Umbrella Revolution Wall 2014

Umbrella Revolution Wall 2014
Admiralty, Umbrella Revolution 2014

Friday, July 26, 2013

Expatriate Pondering the American Dream

I have been giving serious thought to the idea of nation and culture--what does it mean, what is its importance individually and to society. How can we free ourselves from these often constricting definitions and when do we seek them as refuge and strength? What is the American Dream?

The longer I am away from the United States, the more I find myself both appreciative of aspects of its national culture, and simultaneously, appalled and at serious odds with its claims to greatness. On one side, I'm four generations into the American project--and I find the chaos of what can be a very open society liberating. It's true. What I miss about American life, due to where I have found myself living in post-colonial Hong Kong, is a sense of possibility that many Americans grant another individual. It is true: friendliness and openness are American cultural traits. Americans are often exuberant, enthusiastic, and unabashedly vocal. I'm sure everyone agrees that this has its positives and negatives, but most Americans are by other cultures standards, upfront and refreshingly open. They also respect an individual's right to dream. This is no small feat and this cultural trait cannot be underestimated. It plays a huge role in how Americans treat each other and how they function politically, emotionally, economically and socially. Americans dream and they expect you to dream with them, or at least on your own, and failure to dream--well, it's simply unAmerican.

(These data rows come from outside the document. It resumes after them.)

(** One atomic action of worker [i] in [_generate_worker]. *)
Definition _generate_worker (i : nat) (s : state) : option state :=
  match threads s !! i with
  | None => None
  | Some WStart =>
      match floordiv (num_records (self s)) (num_threads (self s)) with
      | Some q => Some (set_worker i (WLoop (range_len q)) s)
      | None => Some (set_worker i WCrashed s)
      end
  | Some (WLoop 0) => Some (set_worker i WDone s)
  | Some (WLoop (S k)) =>
      match _generate_name (rng s) with
      | (Some nm, g) => Some (set_worker_rng i (WAge k nm) g s)
      | (None, g) => Some (set_worker_rng i WCrashed g s)
      end
  | Some (WAge k nm) =>
      match randint 20 50 (rng s) with
      | (Some a, g) => Some (set_worker_rng i (WCity k nm a) g s)
      | (None, g) => Some (set_worker_rng i WCrashed g s)
      end
  | Some (WCity k nm a) =>
      match _generate_city (rng s) with
      | (Some c, g) => Some (set_worker_rng i (WSalary k nm a c) g s)
      | (None, g) => Some (set_worker_rng i WCrashed g s)
      end
  | Some (WSalary k nm a c) =>
      match randint 30000 100000 (rng s) with
      | (Some sal, g) =>
          Some (set_worker_rng i (WPut k (mkRecord nm a c sal)) g s)
      | (None, g) => Some (set_worker_rng i WCrashed g s)
      end
  | Some (WPut k r) =>
      Some {| self := self s; rng := rng s; pc := pc s;
              threads := <[i := WLoop k]> (threads s);
              data_queue := data_queue s ++ [r] |}
  | Some WDone | Some WCrashed => None
  end.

Most Americans operate under the illusion that their society is a fluid one, offering great economic and social mobility, though this is increasingly less of an option for the general population, mired in debt and inequality. The elusive idea of the American dream continues to hold many in perpetual thrall. In the dream, all are equal. Because dreams are private, dreams have no hierarchy. So if the dream is framed as the be all and end all--this will silence most. The dream is seductive and profound. It can also be debilitating, terrifying and willfully ignorant. The dream may be large or small, but is usually tied to some form of capitalistic endeavor or material object. In a way, it is not unusual or different from the dreams that are held by individuals in other countries, it's simply that in the U.S., the dream is holy. One must have a dream. And the most American thing one can do, is to pursue this dream. I have witnessed the erosion of many economic opportunities and increased levels of corruption in nearly every aspect of American life due to the seemingly insatiable appetite that American people have for material goods--and other people's desire to meet this demand at the expense of sound governance and economic policy. The dream has become for most, more impossible than ever, but it continues to be the foundation of the American cultural ideology and myth,  clouding the conscious mind, and controlling the population. In fact, I believe that many of these strange laws and policies and practices in the US are due to how one interprets the American dream in general, and the American dream on a highly personal level. Some dreamers face the truth of the U.S., but most, dream into an idea of the U.S. that is impossible without some serious structural changes.

Oh--the opposite of the dream is not hell (well, maybe a kind of hell); it is depression.

I should round up some stats on Americans on mood enhancing drugs, but it is quite high. The reason for this I feel is that Americans think that they must be happy and live their dream, and if they cannot, they seek to alter their present with something that makes them feel as if they are in the dream.